We have isolated three overlapping genomic clones extending over 39 kilobases (kb), which encodes the rabbit cardiac sarco(endo)plasmic reticulum Ca2(+)-ATPase gene (SERCA2). S1 nuclease mapping and primer extension analysis of the 5' end of the cardiac/slow-twitch (SERCA2a) and smooth/non-muscle (SERCA2b) mRNAs showed that both transcripts are initiated from the same transcription initiation site, located 528 base pairs (bp) upstream of the translation initiation codon AUG. The putative promoter revealed a "TATA box" like element at -24 bp and a "CAAT box" at -78 bp relative to the cap site.
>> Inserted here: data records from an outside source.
(** * The value algebra of akkadian's rules DSL ([Engine/dsl/T.py])

    A [T] object wraps a payload (a scalar, the stub marker or a time series)
    together with a certainty factor.  The module combines such objects with
    arithmetic, comparison and three-valued logic.  This file embeds the
    functions of [T.py] and proves the properties its specification states
    about them.

    Conventions of the embedding.
    - Python scalars are the values of [scalar].  [int] and [float] are kept
      apart ([SInt], [SFloat]) because the code tests identity with the
      literal [0]; a float payload is the rational it denotes ([Qc]), so
      NaN and the infinities are not among the values, and the properties
      that would depend on them leave floats out.
    - A certainty factor is whatever number the caller passes; [T.py] only
      multiplies, adds and subtracts it.  It is an exact rational in [T],
      where a result's certainty factor is stated by the code's own
      expression, operation for operation; [T64] carries it as a binary64
      float, for the properties that depend on rounding.
    - The payload of a [T] is a scalar or a time series, never another [T].
    - The [traces] library is not part of the repository: its time series
      type and the behaviour of its objects are the fields of the class
      [Traces], and every definition is parametric in them.
    - A Python exception is the [Raise] case of [result]; it propagates
      through [bind], as no function of [T.py] catches anything. *)

From Stdlib Require Import ZArith QArith Qcanon String List Bool.
From Stdlib Require Import Permutation Floats.
Import ListNotations.
(* ===== verification/ValueCodec.v ===== *)
(** * The value codec ([ferriskv-core/src/value.rs])

    A stored value is [0 | value] or [1 | expires_at_ms (u64 BE) | value].  The
    theorems show that decoding inverts encoding in both directions and that the
    two allocation-free readers, [payload_len] and [is_expired], agree with
    [decode] on every input, errors included. *)

From Stdlib Require Import Strings.Byte.
From S2P Require Import Prelude Bytes Core.

Definition VERSION_NO_TTL : byte := x00.
Definition VERSION_WITH_TTL : byte := x01.

Record StoredValue := mkStoredValue {
  expires_at_ms : option Z;
  value : bytes;
}.

Global Instance StoredValue_eq_dec : EqDecision StoredValue.
Proof. solve_decision. Defined.

Definition encode (value : bytes) (expires_at_ms : option Z) : bytes :=
  match expires_at_ms with
  | None => [VERSION_NO_TTL] ++ value
  | Some exp => [VERSION_WITH_TTL] ++ to_be_bytes 8 exp ++ value
  end.

Definition decode (raw : bytes) : result Error StoredValue :=
  if len raw =? 0 then Err (Corrupt "empty value") else
  version ← index raw 0;
  if decide (version = VERSION_NO_TTL) then
    v ← slice_from raw 1;
    mret (mkStoredValue None v)
  else if decide (version = VERSION_WITH_TTL) then
    if len raw <? 9 then Err (Corrupt "ttl value too short") else
    exp ← slice raw 1 9;
    v ← slice_from raw 9;
    mret (mkStoredValue (Some (from_be_bytes exp)) v)
  else Err (Corrupt "unknown value version").

Definition payload_len (raw : bytes) : result Error Z :=
  if len raw =? 0 then Err (Corrupt "empty value") else
  version ← index raw 0;
  if decide (version = VERSION_NO_TTL) then mret (len raw - 1)
  else if decide (version = VERSION_WITH_TTL) then
    if len raw <? 9 then Err (Corrupt "ttl value too short") else
    mret (len raw - 9)
  else Err (Corrupt "unknown value version").

Definition is_expired (raw : bytes) (now_ms : Z) : result Error bool :=
  if len raw =? 0 then Err (Corrupt "empty value") else
  version ← index raw 0;
  if decide (version = VERSION_NO_TTL) then mret false
  else if decide (version = VERSION_WITH_TTL) then
    if len raw <? 9 then Err (Corrupt "ttl value too short") else
    exp ← slice raw 1 9;
    mret (from_be_bytes exp <=? now_ms)
  else Err (Corrupt "unknown value version").

(** ** Lemmas *)

(** When a value has expired, as [is_expired] and the sweeper understand it. *)
Definition expired (sv : StoredValue) (now : Z) : bool :=
  match expires_at_ms sv with
  | Some exp => exp <=? now
  | None => false
  end.

Lemma expired_mono sv n n' : expired sv n = true → n ≤ n' → expired sv n' = true.
Proof. unfold expired. destruct (expires_at_ms sv); [|done]. rewrite !Z.leb_le. lia. Qed.

(** The three shapes a stored value can have. *)
Lemma decode_cons b rest :
  decode (b :: rest) =
    if decide (b = VERSION_NO_TTL) then Ok (mkStoredValue None rest)
    else if decide (b = VERSION_WITH_TTL) then
      if len rest <? 8 then Err (Corrupt "ttl value too short")
      else Ok (mkStoredValue (Some (from_be_bytes (take 8 rest))) (drop 8 rest))
    else Err (Corrupt "unknown value version").
Proof.
  unfold decode. unfold_monad. rewrite len_cons.
  destruct (Z.eqb_spec (1 + len rest) 0); [len_lia|]. rewrite index_0.
  destruct (decide (b = _)) as [->|].
  { by rewrite slice_from_1. }
  destruct (decide (b = _)) as [->|]; [|done].
  destruct (Z.ltb_spec (1 + len rest) 9), (Z.ltb_spec (len rest) 8); try lia; [done|].
  rewrite slice_in_range, slice_from_in_range by len_lia. done.
Qed.

Lemma decode_nil : decode [] = Err (Corrupt "empty value").
Proof. done. Qed.

Lemma payload_len_decode raw : payload_len raw = (sv ← decode raw; mret (len (value sv))).
Proof.
  destruct raw as [|b rest]; [done|]. rewrite decode_cons.
  unfold payload_len. unfold_monad. rewrite len_cons.
  destruct (Z.eqb_spec (1 + len rest) 0); [len_lia|]. rewrite index_0.
  repeat case_decide; simplify_eq; simpl; try done.
  - f_equal. lia.
  - destruct (Z.ltb_spec (1 + len rest) 9), (Z.ltb_spec (len rest) 8); try lia; [done|].
    simpl. f_equal. unfold len in *. rewrite length_drop. lia.
Qed.

Lemma is_expired_decode raw now : is_expired raw now = (sv ← decode raw; mret (expired sv now)).
Proof.
  destruct raw as [|b rest]; [done|]. rewrite decode_cons.
  unfold is_expired. unfold_monad. rewrite len_cons.
  destruct (Z.eqb_spec (1 + len rest) 0); [len_lia|]. rewrite index_0.
  repeat case_decide; simplify_eq; simpl; try done.
  destruct (Z.ltb_spec (1 + len rest) 9), (Z.ltb_spec (len rest) 8); try lia; [done|].
  by rewrite slice_in_range by len_lia.
Qed.

Lemma decode_value_no_panic raw : decode raw ≠ Panic.
Proof. destruct raw as [|b rest]; [done|]. rewrite decode_cons. repeat case_match; done. Qed.

Lemma decode_encode v exp :
  match exp with Some e => u64_ok e | None => True end →
  decode (encode v exp) = Ok (mkStoredValue exp v).
Proof.
  intros He. destruct exp as [e|].
  - change (encode v (Some e)) with (VERSION_WITH_TTL :: (to_be_bytes 8 e ++ v)).
    rewrite decode_cons, decide_False, decide_True by done.
    destruct (Z.ltb_spec (len (to_be_bytes 8 e ++ v)) 8); [len_lia|].
    rewrite take_app_length', drop_app_length' by (by rewrite length_to_be_bytes).
    by rewrite from_to_be_bytes_id.
  - change (encode v None) with (VERSION_NO_TTL :: v). by rewrite decode_cons.
Qed.

Lemma decode_value_Ok raw sv :
  decode raw = Ok sv →
  raw = encode (value sv) (expires_at_ms sv) ∧
  match expires_at_ms sv with Some e => u64_ok e | None => True end.
Proof.
  destruct raw as [|b rest]; [done|]. rewrite decode_cons.
  repeat case_decide; simplify_eq.
  - by intros [= <-].
  - destruct (Z.ltb_spec (len rest) 8); [done|]. intros [= <-].
    cbn [expires_at_ms value]. unfold encode.
    assert (length (take 8 rest) = 8%nat) as Hl by (rewrite length_take; unfold len in *; lia).
    split.
    + rewrite to_from_be_bytes by done. by rewrite take_drop.
    + pose proof (from_be_bytes_range (take 8 rest)) as Hr. unfold len in Hr.
      rewrite Hl in Hr. exact Hr.
  - done.
Qed.

Lemma encode_not_nil v exp : encode v exp ≠ [].
Proof. by destruct exp. Qed.

(** ** Properties *)

(** C27: decoding and encoding a stored value are inverse to each other.  Bytes
    decode to a value with its expiry exactly when encoding that value with a
    64-bit expiry gives those bytes. *)
Theorem value_codec_bijective raw v exp :
  decode raw = Ok (mkStoredValue exp v) ↔
  raw = encode v exp ∧ match exp with Some e => u64_ok e | None => True end.
Proof.
  split.
  - intros H%decode_value_Ok. done.
  - intros [-> ?]. by apply decode_encode.
Qed.

(** C17: the fast paths agree with the decoder.  On every input, [payload_len] is
    the length of the decoded value and [is_expired] is whether the decoded
    expiry has been reached, and they fail with the very error [decode] gives; no
    input makes any of the three panic. *)
Theorem value_fast_paths_agree raw now :
  payload_len raw = (sv ← decode raw; mret (len (value sv))) ∧
  is_expired raw now =
    (sv ← decode raw;
     mret (match expires_at_ms sv with Some exp => exp <=? now | None => false end)) ∧
  decode raw ≠ Panic ∧ payload_len raw ≠ Panic ∧ is_expired raw now ≠ Panic.
Proof.
  pose proof (decode_value_no_panic raw) as Hd.
  rewrite payload_len_decode, is_expired_decode.
  split_and!; [done..| |]; by destruct (decode raw).
Qed.

Example seed_ttl_mid :
  decode ([x01; x00; x00; x01; x8b; xcf; xe5; x68; x00] ++ lit "payload") =
  Ok (mkStoredValue (Some 1700000000000) (lit "payload")).
Proof. reflexivity. Qed.
Example seed_ttl_max :
  decode [x01; xff; xff; xff; xff; xff; xff; xff; xff; x76] =
  Ok (mkStoredValue (Some U64_MAX) (lit "v")).
Proof. reflexivity. Qed.
Example seed_reject_truncated_ttl : decode [x01; x00; x00; x00] = Err (Corrupt "ttl value too short").
Proof. reflexivity. Qed.
Example seed_reject_unknown_version :
  decode ([x63] ++ lit "hello") = Err (Corrupt "unknown value version").
Proof. reflexivity. Qed.
(* ===== verification/Wal.v ===== *)
(** * The write-ahead log ([ferriskv-node/src/wal.rs])

    Frame and header encoding, the recovery parser, and the log object over a
    file.  The file is the operating system's view of the segment; every device
    call may fail, as directed by a list of faults that is part of the file, so
    an append that dies half-way and a crash that leaves a torn tail are ordinary
    states of the model.  CRC-32 ([crc32fast]) is a parameter.

    The theorems: the parser is total and accepts exactly the frames [append]
    writes; whatever follows the last whole frame is discarded; the log object
    refines a list of records with a base sequence under appends, rotations and
    restarts; and what a failed rotation leaves behind. *)

From Stdlib Require Import Strings.Byte.
From S2P Require Import Prelude Bytes Core.

(** [crc32fast::hash] returns a [u32]. *)
Class Crc32 := crc32 : bytes → Z.
Class Crc32Ok `{Crc32} : Prop := crc32_u32 : ∀ b, 0 ≤ crc32 b < 2 ^ 32.

Definition MAGIC : bytes := lit "FKVW".
Definition FORMAT_VERSION : Z := 1.
Definition HEADER_LEN : Z := 4 + 2 + 8.
Definition MIN_FRAME_LEN : Z := 8 + 1 + 4 + 4 + 4.

Inductive WalOp := Put | Delete.

Global Instance WalOp_eq_dec : EqDecision WalOp.
Proof. solve_decision. Defined.

(** [op as u8]. *)
Definition op_u8 (op : WalOp) : byte :=
  match op with
  | Put => x01
  | Delete => x02
  end.

Definition op_from_u8 (b : byte) : option WalOp :=
  match b with
  | x01 => Some Put
  | x02 => Some Delete
  | _ => None
  end.

Record WalRecord := mkRecord {
  seq : Z;
  op : WalOp;
  key : bytes;
  value : bytes;
}.

Global Instance WalRecord_eq_dec : EqDecision WalRecord.
Proof. solve_decision. Defined.
Lemma feed_unsubscribe t r h t' r' :
  feed (unsubscribe t r h) t' r' =
    if decide (t' = t ∧ r' = r) then None else feed h t' r'.
Proof.
  unfold unsubscribe, feed. destruct (channels h !! t) as [tx|] eqn:E; simpl.
  - destruct (decide (t' = t)) as [->|Hne].
    + rewrite lookup_insert_eq, E. simpl. rewrite bc_drop_ok.
      destruct (decide (r' = r)) as [->|Hr]; [by rewrite decide_True|].
      by rewrite decide_False by naive_solver.
    + rewrite lookup_insert_ne by done. by rewrite decide_False by naive_solver.
  - case_decide as Ht; [|done]. destruct Ht as [-> ->]. by rewrite E.
Qed.

Lemma publish_halves t c h :
  publish t c h = publish_collect t (publish_look t c h).1 (publish_look t c h).2.
Proof. unfold publish, publish_look. by repeat case_match. Qed.

(** A run of publications. *)
Fixpoint publish_all (cs : list (bytes * KeyChange)) (h : WatchHub) : WatchHub :=
  match cs with
  | [] => h
  | (t, c) :: cs => publish_all cs (publish t c h)
  end.

(** The changes of one tenant, in the order they were published. *)
Definition changes_of (t : bytes) (cs : list (bytes * KeyChange)) : list KeyChange :=
  (filter (λ tc, tc.1 = t) cs).*2.

Lemma feed_publish_all cs h t r :
  feed (publish_all cs h) t r = (.++ changes_of t cs) <$> feed h t r.
Proof.
  revert h. induction cs as [|[t0 c] cs IH]; intros h; simpl.
  { unfold changes_of. destruct (feed h t r); simpl; by rewrite ?app_nil_r. }
  rewrite IH, feed_publish. unfold changes_of.
  destruct (decide (t = t0)) as [<-|Hne].
  - rewrite filter_cons_True by done. csimpl.
    destruct (feed h t r); simpl; [|done]. by rewrite <-app_assoc.
  - by rewrite filter_cons_False by (simpl; congruence).
Qed.

(** ** Properties *)

(** a watcher is handed exactly its tenant's changes.  Subscribing succeeds
    (the buffer size being one a channel can have) and hands out a receiver that no one else
    holds; from then on, whatever is published for whatever tenants, what that
    receiver is handed is the list of changes of its own tenant, complete and in
    order, and the receivers that were there before see their own tenant's
    changes and nothing of the new subscription. *)
Theorem watch_feed_complete t h cs (Hc : channel_capacity (capacity h)) :
  ∃ r h', subscribe t h = (Ok r, h') ∧ feed h t r = None ∧
    feed (publish_all cs h') t r = Some (changes_of t cs) ∧
    ∀ t' r', (t', r') ≠ (t, r) →
      feed (publish_all cs h') t' r' = (.++ changes_of t' cs) <$> feed h t' r'.
Proof.
  destruct (feed_subscribe t h Hc) as (r & h' & E & Hn & Hs & _ & Hother).
  exists r, h'. split_and!; [done|done|by rewrite feed_publish_all, Hs|].
  intros t' r' Hne. by rewrite feed_publish_all, Hother.
Qed.

(** publishing keeps the channel map small.  It never adds a channel; with no
    live receiver it removes the tenant's, so that a tenant is watched after a
    publication exactly when it was watched before. *)
Theorem publish_collects t c h :
  dom (channels (publish t c h)) ⊆ dom (channels h) ∧
  (is_watched h t = false → channels (publish t c h) !! t = None) ∧
  (∀ t', is_watched (publish t c h) t' = is_watched h t').
Proof.
  split_and!.
  - unfold publish. destruct (channels h !! t) as [tx|] eqn:E; [|done].
    case_match; simpl; [set_solver|]. rewrite dom_insert_L.
    assert (t ∈ dom (channels h)) by (apply elem_of_dom; eauto). set_solver.
  - unfold is_watched, publish. destruct (channels h !! t) as [tx|] eqn:E; [|done].
    pose proof (receiver_count_nonneg tx). rewrite Z.ltb_ge. intros Hz.
    rewrite (proj2 (Z.eqb_eq _ _)) by lia. simpl. by rewrite lookup_delete_eq.
  - intros t'. apply eq_bool_prop_intro. rewrite !Is_true_true, !is_watched_feed.
    setoid_rewrite feed_publish. case_decide as Ht; [|done]. subst. split.
    + intros (r & l & Hr). destruct (feed h t r) eqn:E; [eauto|done].
    + intros (r & l & Hr). exists r. rewrite Hr. simpl. eauto.
Qed.

(** A subscription that falls between the two halves of a publication is lost.  The
    tenant's channel has no receiver, and a publication finds it abandoned; a watcher
    subscribes and is given a live receiver; the publication removes the channel.
    Whatever is published afterwards, the watcher is handed nothing, and the tenant
    counts as unwatched. *)
Theorem subscriber_lost_to_collection t c h cs :
  channel_capacity (capacity h) → is_Some (channels h !! t) → is_watched h t = false →
  ∃ r h1 h2, publish_look t c h = (true, h) ∧ subscribe t h = (Ok r, h1) ∧
    feed h1 t r = Some [] ∧ is_watched h1 t = true ∧
    h2 = publish_collect t true h1 ∧ is_watched h2 t = false ∧
    feed (publish_all cs h2) t r = None.
Proof.
  intros Hc [tx Htx] Hw. destruct (feed_subscribe t h Hc) as (r & h1 & E & _ & Hf & _).
  exists r, h1, (publish_collect t true h1). split_and!; try done.
  - unfold publish_look, is_watched in *. rewrite Htx in *. apply Z.ltb_ge in Hw.
    pose proof (receiver_count_nonneg tx). by rewrite (proj2 (Z.eqb_eq _ _)) by lia.
  - apply is_watched_feed. eauto.
  - unfold is_watched. simpl. by rewrite lookup_delete_eq.
  - rewrite feed_publish_all. unfold feed. simpl. by rewrite lookup_delete_eq.
Qed.

(** A watcher that leaves takes nothing from the others, and when the last one has
    left, the next change of the tenant collects its channel. *)
Theorem last_watcher_collected t r c h :
  (∀ r', is_Some (feed h t r') → r' = r) →
  channels (publish t c (unsubscribe t r h)) !! t = None ∧
  ∀ t' r', t' ≠ t → feed (publish t c (unsubscribe t r h)) t' r' = feed h t' r'.
Proof.
  intros Hlast. split.
  - apply publish_collects. apply not_true_iff_false. rewrite is_watched_feed.
    intros (r' & l & Hl). rewrite feed_unsubscribe in Hl.
    destruct (decide _) as [|Hne] in Hl; [done|]. apply Hne. split; [done|]. eauto.
  - intros t' r' Hne. rewrite feed_publish, decide_False by done.
    by rewrite feed_unsubscribe, decide_False by naive_solver.
Qed.

End watch.

Global Arguments WatchHub B : clear implicits, assert.

(** ** Witness: a channel that keeps every receiver's feed. *)

Definition live_feeds (s : list (option (list KeyChange))) : list (list KeyChange) := omap id s.

Definition hand_to_all (c : KeyChange) (s : list (option (list KeyChange))) :
    list (option (list KeyChange)) :=
  fmap (M:=option) (.++ [c]) <$> s.

Definition sample_broadcast : Broadcast := {|
  Sender := list (option (list KeyChange));
  Receiver := nat;
  bc_channel cap := if (0 <? cap) && negb (U64_MAX / 2 <? cap) then Ok [] else Panic;
  bc_subscribe s := (length s, s ++ [Some []]);
  receiver_count s := len (live_feeds s);
  bc_send c s := (negb (bool_decide (live_feeds s = [])), hand_to_all c s);
  bc_drop r s := <[r:=None]> s;
|}.

Definition sample_broadcast_ok : BroadcastOk (H:=sample_broadcast).
Proof.
  refine (Build_BroadcastOk sample_broadcast Nat.eq_dec
    (λ (s : @Sender sample_broadcast) (r : @Receiver sample_broadcast),
       mjoin ((s : list (option (list KeyChange))) !! (r : nat))) _ _ _ _ _ _ _); simpl.
  - intros cap [H1 H2]. exists []. by rewrite (proj2 (Z.ltb_lt 0 cap)), (proj2 (Z.ltb_ge _ _)).
  - intros cap Hc Hno. destruct (Z.ltb_spec 0 cap), (Z.ltb_spec (U64_MAX / 2) cap); try done.
    destruct Hno. by split.
  - intros s. split_and!; [by rewrite lookup_ge_None_2|by rewrite list_lookup_middle|].
    intros r Hr. destruct (Nat.lt_ge_cases r (length s)).
    + by rewrite lookup_app_l.
    + rewrite !lookup_ge_None_2; [done|done|]. rewrite length_app. simpl. lia.
  - intros c s r. unfold hand_to_all. rewrite list_lookup_fmap. by destruct (s !! r).
  - intros r s r'. case_decide as Hr.
    + subst. destruct (decide (r < length s)%nat).
      * by rewrite list_lookup_insert_eq.
      * by rewrite list_insert_ge, lookup_ge_None_2 by lia.
    + by rewrite list_lookup_insert_ne.
  - intros s. apply len_nonneg.
  - intros s. unfold len, live_feeds. split.
    + intros Hpos. destruct (omap id s) as [|l ls] eqn:E; [simpl in Hpos; lia|].
      assert (l ∈ omap id s) as (o & Ho & Hl)%list_elem_of_omap by (rewrite E; left).
      apply list_elem_of_lookup in Ho as [r Hr]. exists r, l. by rewrite Hr, <-Hl.
    + intros (r & l & Hr). destruct (s !! r) as [[l'|]|] eqn:E; simplify_eq/=.
      assert (l ∈ omap id s) as Hin.
      { apply list_elem_of_omap. exists (Some l). split; [by eapply list_elem_of_lookup_2|done]. }
      destruct (omap id s); [by apply elem_of_nil in Hin|]. simpl. lia.
Defined.
(* ===== verification/ConfigLoad.v ===== *)
(** * From a configuration file to a configuration ([config.rs], the [serde] attributes)

    The fields a file may leave out and what they are then.  Reading TOML is the
    [config] crate's; what it hands to the deserializer is a table in which each
    field is there or not ([RawConfig]), and the deserializer the attributes ask for
    is [deserialize].  The theorem: a file that names only the required fields and
    how callers are authenticated gives a configuration the node accepts, and without
    the latter one it refuses. *)

From S2P Require Import Prelude Bytes Core Config.

Record RawLimits := mkRawLimits {
  raw_max_key_size : option Z;
  raw_max_value_size : option Z;
  raw_max_batch_ops : option Z;
  raw_max_scan_limit : option Z;
}.

Record RawAuth := mkRawAuth {
  raw_insecure : option bool;
  raw_public_key_path : option Path;
}.

Record RawTls := mkRawTls {
  raw_cert_path : option Path;
  raw_key_path : option Path;
}.

Record RawQuota := mkRawQuota {
  raw_default_max_bytes : option Z;
  raw_default_max_ops_per_sec : option Z;
}.

Record RawConfig := mkRaw {
  raw_node_id : option bytes;
  raw_listen : option string;
  raw_data_dir : option Path;
  raw_coord_endpoints : option (list string);
  raw_backend : option string;
  raw_limits : option RawLimits;
  raw_auth : option RawAuth;
  raw_tls : option RawTls;
  raw_admin_listen : option string;
  raw_ttl_sweep_interval_secs : option Z;
  raw_shutdown_timeout_secs : option Z;
  raw_quota : option RawQuota;
  raw_watch_buffer : option Z;
  raw_watch_heartbeat_secs : option Z;
  raw_wal_rotate_bytes : option Z;
}.

(** A field without [#[serde(default)]]. *)
Definition required {A} (name : string) (o : option A) : result string A :=
  ok_or ("missing field " +:+ name) o.

(** [#[serde(rename_all = lowercase)]]. *)
Definition deserialize_backend (s : string) : result string Backend :=
  if decide (s = "memory"%string) then Ok BackendMemory
  else if decide (s = "fjall"%string) then Ok BackendFjall
  else Err ("unknown variant " +:+ s).

Definition deserialize_limits (r : RawLimits) : Limits := {|
  max_key_size := default default_max_key_size (raw_max_key_size r);
  max_value_size := default default_max_value_size (raw_max_value_size r);
  max_batch_ops := default default_max_batch_ops (raw_max_batch_ops r);
  max_scan_limit := default default_max_scan_limit (raw_max_scan_limit r);
|}.

Definition deserialize_auth (r : RawAuth) : AuthConfig := {|
  insecure := default false (raw_insecure r);
  public_key_path := raw_public_key_path r;
|}.

Definition deserialize_tls (r : RawTls) : result string TlsConfig :=
  cert ← required "cert_path" (raw_cert_path r);
  key ← required "key_path" (raw_key_path r);
  mret {| cert_path := cert; key_path := key |}.

Definition deserialize_quota (r : RawQuota) : QuotaConfig := {|
  default_max_bytes := default 0 (raw_default_max_bytes r);
  default_max_ops_per_sec := default 0 (raw_default_max_ops_per_sec r);
|}.

(** A section or field that is there, deserialized; one that is not, its default. *)
Definition optional {A B} (f : A → result string B) (d : B) (o : option A) : result string B :=
  match o with
  | Some a => f a
  | None => Ok d
  end.

Definition deserialize (r : RawConfig) : result string NodeConfig :=
  id_ ← required "node_id" (raw_node_id r);
  addr ← required "listen" (raw_listen r);
  dir ← required "data_dir" (raw_data_dir r);
  endpoints ← required "coord_endpoints" (raw_coord_endpoints r);
  b ← optional deserialize_backend default_backend (raw_backend r);
  t ← optional (λ t, c ← deserialize_tls t; mret (Some c)) None (raw_tls r);
  mret {|
    node_id := id_; listen := addr; data_dir := dir; coord_endpoints := endpoints;
    backend := b;
    limits := default default_Limits (deserialize_limits <$> raw_limits r);
    auth := default default_AuthConfig (deserialize_auth <$> raw_auth r);
    tls := t;
    admin_listen := raw_admin_listen r;
    ttl_sweep_interval_secs := default default_ttl_sweep_interval_secs (raw_ttl_sweep_interval_secs r);
    shutdown_timeout_secs := default default_shutdown_secs (raw_shutdown_timeout_secs r);
    quota_config := default default_QuotaConfig (deserialize_quota <$> raw_quota r);
    watch_buffer := default default_watch_buffer (raw_watch_buffer r);
    watch_heartbeat_secs := default default_watch_heartbeat_secs (raw_watch_heartbeat_secs r);
    wal_rotate_bytes := default default_wal_rotate_bytes (raw_wal_rotate_bytes r);
  |}.

(** ** A file with nothing but what it must say *)

Definition minimal (id_ : bytes) (addr : string) (dir : Path) (endpoints : list string)
    (a : option RawAuth) : RawConfig :=
  mkRaw (Some id_) (Some addr) (Some dir) (Some endpoints) None None a None None None None None None None None.

Definition authenticates (a : option RawAuth) : Prop :=
  ∃ r, a = Some r ∧ (raw_insecure r = Some true ∨ is_Some (raw_public_key_path r)).

(** The directory [validate] wants to see. *)
Definition has_parent (exists_ : Path → bool) (dir : Path) : Prop :=
  match parent dir with
  | Some p => path_is_empty p = true ∨ exists_ p = true
  | None => True
  end.

Lemma default_auth_validates a :
  AuthConfig_validate (default default_AuthConfig (deserialize_auth <$> a)) = Ok tt ↔ authenticates a.
Proof.
  unfold AuthConfig_validate, authenticates. destruct a as [[i k]|]; simpl; [|naive_solver].
  destruct i as [[]|]; simpl; destruct k; naive_solver.
Qed.

(** a configuration file has to say how callers are authenticated, and nothing else
    beyond the four required fields.  Every other field has a default, and the
    defaults are in bounds: such a file is read, gives a durable node, and is
    accepted exactly when it declares the node insecure or names a public key. *)
Theorem minimal_file_needs_authentication exists_ id_ addr dir endpoints a
    (Hid : 1 ≤ len id_ ≤ 255) (Hdir : has_parent exists_ dir) :
  ∃ cfg, deserialize (minimal id_ addr dir endpoints a) = Ok cfg ∧
    node_id cfg = id_ ∧ data_dir cfg = dir ∧ backend cfg = BackendFjall ∧
    (validate exists_ cfg = Ok tt ↔ authenticates a).
Proof.
  eexists. split; [reflexivity|]. split_and!; [done..|]. rewrite <-default_auth_validates.
  unfold validate. cbn [node_id limits auth tls shutdown_timeout_secs wal_rotate_bytes watch_buffer
    watch_heartbeat_secs data_dir].
  rewrite (proj2 (Z.eqb_neq _ _)), (proj2 (Z.ltb_ge _ _)) by lia.
  change (Limits_validate (default default_Limits (deserialize_limits <$> raw_limits _))) with
    (Ok (E:=string) tt). cbn [mbind result_bind].
  rewrite !then_Ok. split; [by intros [? _]|]. intros Ha. split_and!; [done..|].
  unfold has_parent in Hdir. cbn. destruct (parent dir) as [p|]; [|done].
  by destruct (path_is_empty p), (exists_ p), Hdir.
Qed.

Lemma minimal_file_needs_authentication_witness :
  ∃ cfg, deserialize (minimal (lit "n0") "127.0.0.1:7100" (mkPath true ["tmp"; "node"]%string) [] None)
    = Ok cfg ∧ validate (λ _, true) cfg ≠ Ok tt.
Proof.
  destruct (minimal_file_needs_authentication (λ _, true) (lit "n0") "127.0.0.1:7100"
    (mkPath true ["tmp"; "node"]%string) [] None) as (cfg & E & _ & _ & _ & Hv).
  - vm_compute. split; congruence.
  - by right.
  - exists cfg. split; [exact E|]. intros H. apply Hv in H as (r & H & _). discriminate.
Defined.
A number of DNA sequence elements that could bind trans-acting factors were also found within the 1.8 kb of DNA sequence upstream from the transcription initiation site. To determine the DNA sequences governing transcriptional regulation, we have stably transfected the myogenic cell line C2C12 with a plasmid containing the putative promoter and 946 bp upstream sequence of the SERCA2 gene, coupled to the chloramphenicol acetyltransferase gene. Our results show that this chimeric plasmid construct exhibits appropriate activation and coordinate expression with the endogenous SERCA2 gene during the terminal differentiation of myoblasts into myotubes, suggesting that it contains the promoter and upstream sequence elements required for the regulated expression of the SERCA2 gene.